McGraw-Hill posts sharply higher 1st-quarter profit

By AP
Tuesday, April 27, 2010

McGraw-Hill 1Q profit jumps sharply

NEW YORK — The McGraw-Hill Cos., which publishes textbooks and owns the ratings agency Standard & Poor’s, said Tuesday its first-quarter profit rose sharply, boosted in part by the bond market recovery and strength in its higher education business.

The company, which sold BusinessWeek magazine to Bloomberg LP in December, posted a profit of $103.3 million, or 33 cents per share for the period that ended March 31. That’s 64 percent more than the $63 million, or 20 cents per share, it earned a year earlier.

Revenue climbed 4 percent to $1.19 million from $1.15 million.

Analysts, on average, were expecting a profit of 25 cents per share on revenue of $1.19 billion, according to a poll by Thomson Reuters.

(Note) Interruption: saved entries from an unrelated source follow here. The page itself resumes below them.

(** [open]: whether the file can be opened for append. *)
Definition log_init (path : bytes) (open : bool) (t : moment) (w : LogWorld) : LogWorld :=
  if decide (path = []) then w
  else if open then
    let '(l, s) := new_logger (file w) true true t in
    w <| file := Some s |> <| file_logger := Some l |> <| log_reader := Some (reindex (Some s)) |>
      <| log_cursor := O |>
  else
    w <| file_logger := None |> <| log_reader := None |>
      <| stderr ::= (fun e => e ++ lit "[log] file logging disabled (Logger [" ++ path ++
                              lit "] could not open its file.)" ++ [ch_nl]) |>.

(** The loop of [log_pull_new] over the new lines. *)
Fixpoint pull_lines (f : option bytes) (r : IndexedFileReader) (i k : nat) : option (list bytes) :=
  match k with
  | O => Some []
  | S k => line ← get_line f r i; rest ← pull_lines f r (S i) k; Some (line :: rest)
  end.

(** [None]: an exception escapes. *)
Definition log_pull_new (w : LogWorld) : option (list bytes * LogWorld) :=
  match log_reader w with
  | None => Some ([], w)
  | Some _ =>
      let reader := reindex (file w) in
      let n := line_count reader in
      let cursor := if (n <? log_cursor w)%nat then n else log_cursor w in
      out ← pull_lines (file w) reader cursor (n - cursor);
      Some (out, w <| log_reader := Some reader |> <| log_cursor := n |>)
  end.

Definition level_tag (l : LogLevel) : bytes :=
  match l with
  | Info => lit "[INFO]~" | Warn => lit "[WARN]~" | Error => lit "[ERROR]~" | Critical => lit "[CRIT]~"
  end.

(** The history of [log_msg]: [push_back], and [pop_front] past the cap. *)
Definition note_critical (ts msg : bytes) (w : LogWorld) : LogWorld :=
  let entries := critical_log w ++ [lit "[" ++ ts ++ lit "] " ++ msg] in
  w <| critical_log := if (kMaxCriticalEntries <? length entries)%nat then tail entries else entries |>.
(* ===== verification/ProxyServer.v ===== *)
(** * ProxyServer: proxied connections on the reactor

    What a worker thread of castle runs with routes: the loop of [Loop.v], the listener of
    src/src/net/listener.cpp, the timer of [enable_idle_timeouts] and, for each socket
    accepted, the pair of connections of [Http.v]. A callback is an event of its pair; what
    it asked of the loop, registrations, changes of interest and closes, is read off the
    pair before and after it. The kernel's answers are a function of the number of the call;
    a descriptor is reused once it is closed, and only then. *)
From Stdlib Require Import SpecFloat.
From S2P Require Import Prelude Text RateLimiter Router Supervisor HttpHead HttpStatus Http HttpSafe HttpInv HttpSpec HttpFrame Loop.
Open Scope Z_scope.

(** ** The handlers of the loop *)

(** The listener, the timer, and the two connections of the [i]th socket accepted. *)
Inductive party := Listener | Sweeper | Client (i : nat) | Upstream (i : nat).
#[export] Instance party_eq_dec : EqDecision party.
Proof. solve_decision. Defined.

Definition address (p : party) : nat :=
  match p with Listener => 0 | Sweeper => 1 | Client i => 2 + 2 * i | Upstream i => 3 + 2 * i end.
Definition who (a : nat) : party :=
  match a with
  | O => Listener
  | S O => Sweeper
  | S (S n) => if Nat.even n then Client (Nat.div2 n) else Upstream (Nat.div2 n)
  end.

Lemma who_address p : who (address p) = p.
Proof.
  destruct p as [| |i|i]; [done..| |]; unfold who, address.
  - change (2 + 2 * i)%nat with (S (S (2 * i))). cbv iota beta. by rewrite Nat.even_mul, Nat.div2_double.
  - change (3 + 2 * i)%nat with (S (S (S (2 * i)))). cbv iota beta.
    by rewrite Nat.even_succ, Nat.odd_mul, Nat.div2_succ_double.
Qed.

(** [accept4]: the peer's address, the clock of the limiter and that of the constructor,
    whether the transport could be made ([SSL_new]) and whether the kernel will register
    the socket. *)
Inductive accept_result := Accepted (ipv4 now t : Z) (wraps epoll_adds : bool) | AcceptRetry | AcceptEnds.

Definition EPOLLET : Z := 2 ^ 31.
Definition bits (m : mask) : Z :=
  Z.lor (Z.lor (if m.1 then EPOLLIN else 0) (if m.2 then EPOLLOUT else 0)) EPOLLET.

(** What the loop knows of a connection: the events it watches, whether it is to be closed. *)
Definition http_object (h : HWorld) : option (mask * bool) :=
  if http_alive h then Some (http_mask h, http_closing h) else None.
Definition back_object (h : HWorld) : option (mask * bool) :=
  if back_alive h then Some (back_mask h, back_closing h) else None.

Section Server.
Context {D : Type} {double : Double D}.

“Recovery in global bond markets, solid results in U.S. higher education, which is benefiting from double-digit growth in digital products and services, and an outstanding performance in global energy information markets were major factors in our first quarter,” said Harold McGraw III, the company’s chairman, president and CEO, in a statement.

The quarter’s expenses slid 2 percent to $1 billion from $1.02 billion.

McGraw-Hill said e-books, online courses and online homework management products all saw double-digit revenue increases during the quarter.

Its first-quarter financial services revenue rose 9.3 percent to $667.0 million, helped by favorable foreign exchange rates. Operating profit in the segment grew 12.3 percent to $260.0 million.

McGraw-Hill’s information and media revenue fell 8.5 percent to $206.2 million — though it grew 4.3 percent excluding the effect of selling BusinessWeek. The segment’s operating profit climbed 90 percent to $27.8 million.

The company kept its full-year earnings guidance of $2.55 to $2.65 per share. Analysts are expecting $2.62 per share.